(Le Pays 16/03/2011)
Le pouvoir de Laurent Gbagbo n’a jamais autant vacillé que ces derniers jours. Bis repetita, est-on tenté de dire. L’histoire semble se répéter en Côte d’Ivoire. Comme en 2002, lorsque les rebelles ont fondu du nord jusqu’à Abidjan, la capitale économique ivoirienne est de nouveau en proie à des affrontements entre forces pro et anti-Gbagbo.
Mais la comparaison s’arrête là. Le contexte a complètement changé. La victime d’hier est devenue le bourreau d’aujourd’hui, et les forces jadis qualifiées d’assaillants ont recouvré une légitimité. Elles défendent la légalité constitutionnelle en voulant installer le président démocratiquement élu. Si en 2002, Gbagbo alors fraîchement élu, même laborieusement, jouissait d’une certaine légitimité, il n’en est rien aujourd’hui.

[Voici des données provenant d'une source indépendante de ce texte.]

(* ===== verification/FilesystemSpec.v ===== *)
(** * The file system end to end

    A file that is written and closed can be opened and read back: the theorem
    follows one file through the file system, the superblock, the uploader and the
    prefetcher.  The uploader and the prefetcher are used through their laws. *)

From S2P Require Import Prelude Checksums Part PartQueue PartStream MemLimiter Backpressure Prefetch ClientChecksums Upload AppendUpload AppendUploadSpec NegativeCache Path HandlesMap Inode Superblock SuperblockInv.
From S2P Require Import Readdir SuperblockConc SuperblockOps FileHandles FileHandlesSpec Filesystem.
Local Open Scope Z_scope.

(** ** What the prefetcher promises to a handle *)

Class FilePrefetcherLaws `{Crc32c, IntegrityEnv, FilePrefetcher} (content : ObjectId → bytes) := {
  reading : ReadRequest → ObjectId → Prop;
  prefetch_law n id fh : zlen (content id) < 2 ^ 62 → ∃ r, prefetch n id fh (zlen (content id)) = Ok r ∧ reading r id;
  prefetch_read_law r id offset length : reading r id → 0 ≤ offset → 0 ≤ length →
    ∃ r' res, prefetch_read r offset length = (r', res) ∧ reading r' id ∧
      match res with
      | Ok data => cb_wf data ∧ cb_intact data ∧ cb_data data = zslice offset (Z.min (offset + length) (zlen (content id))) (content id)
      | Err _ => True
      | Panic => False
      end;
}.

(** ** Equations of [fs_run] *)

Section session.
Context `{crc : Crc32c, env : IntegrityEnv, up : FileUploader, pf : FilePrefetcher, proc : ProcFs}.
Context (prefix : Prefix) (cfg : CacheConfig) (mount_time : Z) (config : S3FilesystemConfig) (s3 : nat → ∀ c, response c).
Implicit Types fs : S3Filesystem.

Il ne peut compter que sur un carré de fidèles mués en hors-la-loi et en tueurs pour conserver un pouvoir perdu dans les urnes. La guérilla actuelle à Abidjan est symptomatique de l’effritement progressif de sa force de frappe militaire, à la suite de coups de boutoir divers (défaites à Abidjan et dans l’Ouest, démoralisation de la troupe, embargo, sanctions économiques et ciblées, mise au ban de la communauté internationale, etc). C’est sur le bout des doigts que l’ancien président compte ses alliés : un quarteron de généraux, des jeunes désoeuvrés et endoctrinés, quelques pays sous l’influence d’un discours nationaliste galvaudé. C’est donc un homme traqué, aux abois qui vient de tenir une sorte de conseil de guerre et qui s’apprête à délivrer un message pour annoncer de « grandes décisions ». Un bon chef de guerre ou d’Etat devrait, dans les conditions actuelles, faire fi d’un amour-propre et d’un orgueil mal placés, pour brandir un mouchoir blanc et abdiquer. Pour épargner non seulement la vie de ses derniers soldats, mais surtout celle de son peuple. Mais Gbagbo n’est pas Napoléon. On le prendrait plutôt pour un Hitler tropicalisé, prêt à entraîner son pays dans la ruine, jusqu’à son dernier souffle. On ne saurait interpréter autrement cet ultime appel que promet de lancer Charles Blé Goudé, pour, dit-il, « libérer la Côte d’Ivoire ». Assiste-t-on aux dernières heures du terrible conflit qui déchire la Côte d’Ivoire ? Cette mobilisation générale pour l’assaut final, s’il a lieu, sonnera aussi sans doute le glas de Gbagbo, même s’il faut redouter le pire, en termes de victimes collatérales. Car, la barbarie ne semble pas avoir de limite en Côte d’Ivoire. Si l’on en juge par la gravité des crimes déjà commis contre les populations et ceux qui pourraient survenir si Gbagbo tentait de livrer sa dernière bataille, il y a de quoi frémir. Qui ne se souvient pas de cette terrifiante phrase du président sortant quand, au faîte de sa gloire, il lança : « Mille morts à gauche, mille morts à droite, moi j’avance » ? Une personne assez courageuse qui se permet de proférer une telle sentence est-elle capable de rédemption ? On aimerait le croire, et espérer que l’opposant historique mué en chef d’Etat aveuglé par le pouvoir, c’est-à-dire Laurent Gbagbo, saura épargner à son peuple le supplice d’un baroud d’honneur suicidaire.